Some Surprising Statistics About Hip Replacements
Currently, there are more than seven million Americans living with an artificial knee or hip and this figure is expected to rise as our life spans increase (1). Most people though, like myself, never anticipate that they will become part of this statistic. What comes to mind for many when thinking of a person with a hip replacement is a little, old, frail nursing home patient (since someone must be really old to need a new hip) who uses a walker after her surgery to get around (because of course she’d need a walker since an artificial hip couldn’t possibly be as good as a real hip). So it was with great reluctance that I finally acknowledged that the only solution for the hip and leg pain, which I’d been suffering from for years, was a hip replacement.

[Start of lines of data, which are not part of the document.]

(** Lines 142-153: [Config(youtube_url=args.url, ...)], the fields in the
    order of the dataclass. *)
Definition config_of_args (args : Namespace) : Config :=
  mkConfig (url args) (max_length args) (cookies args) (voice args)
           (rate args) (volume args) (pitch args) (language args)
           (negb (no_username args)) (queue_size args).

End Cli.

(** ** tts_speaker.py: schedules of the worker thread *)

Module Schedule.

Import TTSSpeaker.

Definition is_timeout (e : event) : bool :=
  match e with Timeout => true | _ => false end.

(** The rounds of a trace: a round is over as soon as the worker has run
    and a bounded wait has expired, in either order. *)
Fixpoint rounds_from (ran expired : bool) (tr : list event) : nat :=
  match tr with
  | [] => O
  | e :: rest =>
      let ran := ran || is_worker e in
      let expired := expired || is_timeout e in
      if ran && expired then S (rounds_from false false rest)
      else rounds_from ran expired rest
  end.

Definition rounds (tr : list event) : nat := rounds_from false false tr.

(** With shutdown set, how far the worker is from [Stopped]: the steps
    and expiries it still needs at most.  At 4 and 7 it is blocked on a
    bounded wait. *)
Definition distance (w : world) : nat :=
  match at_pc w with
  | Stopped => 0
  | Cleanup => 1
  | LoopHead | ShutdownCheck _ => 2
  | Setup | Speak _ | PauseCheck _ => 3
  | PauseWait _ => if pause_event w then 5 else 4
  | Get =>
      match Queue.items (message_queue w) with
      | [] => 7
      | _ :: _ => 6
      end
  end.

(** While pause is active and nobody resumes: nothing is added to what
    was spoken, at most one item is taken, and the worker does not get
    past line 87 with an item unless it is leaving. *)
Definition paused (said got : list string) (w : world) : Prop :=
  pause_event w = false /\ spoken w = said
  /\ match at_pc w with
     | Setup | LoopHead | Get => dequeued w = got
     | PauseWait _ | PauseCheck _ | Cleanup | Stopped =>
         (length (dequeued w) <= S (length got))%nat
     | ShutdownCheck _ =>
         shutdown_event w = true /\ (length (dequeued w) <= S (length got))%nat
     | Speak _ => False
     end.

When learning though that between 2000 and 2009, hip replacement surgery increased by 123% for patients between 45-64, my resistance to this idea decreased (2). I was just one amongst a growing number of non-elderly folks that was a good candidate for a prosthetic hip. According to health writer Eric Niiler, what was once considered “a last-ditch operation for the elderly... has become a more common option for younger people who suffer pain that limits activity, disrupts sleep, and causes them to miss work” (4).
Like myself, many people today tend to stay more active in their middle years than in the past and continue to engage in athletic pursuits and vigorous workouts, which can result in chronic pain from consistent use. Additionally, doctors who may have recommended putting off hip surgery until 60 or so are no longer reluctant to recommend a replacement due to modern technology’s new and improved hip replacement materials, which are considered far superior to those used as recently as the 1990s. The strength of these new materials gives them greater longevity, making the potential for them to last for a younger patient’s entire lifespan more probable. I like to think of it like this — we’re not elderly, we’re athletic! And that’s why we require this surgery. So with the trend of younger people walking around with hip replacements and with more people than ever before with them generally(over one million Americans have hip or knee replacement surgery per year nowadays and by 2030, researchers expect that number to increase to four million (3)), it’s not so unlikely that a hip replacement will no longer be considered just for the octogenarians among us— they may begin to be considered, well, hip even!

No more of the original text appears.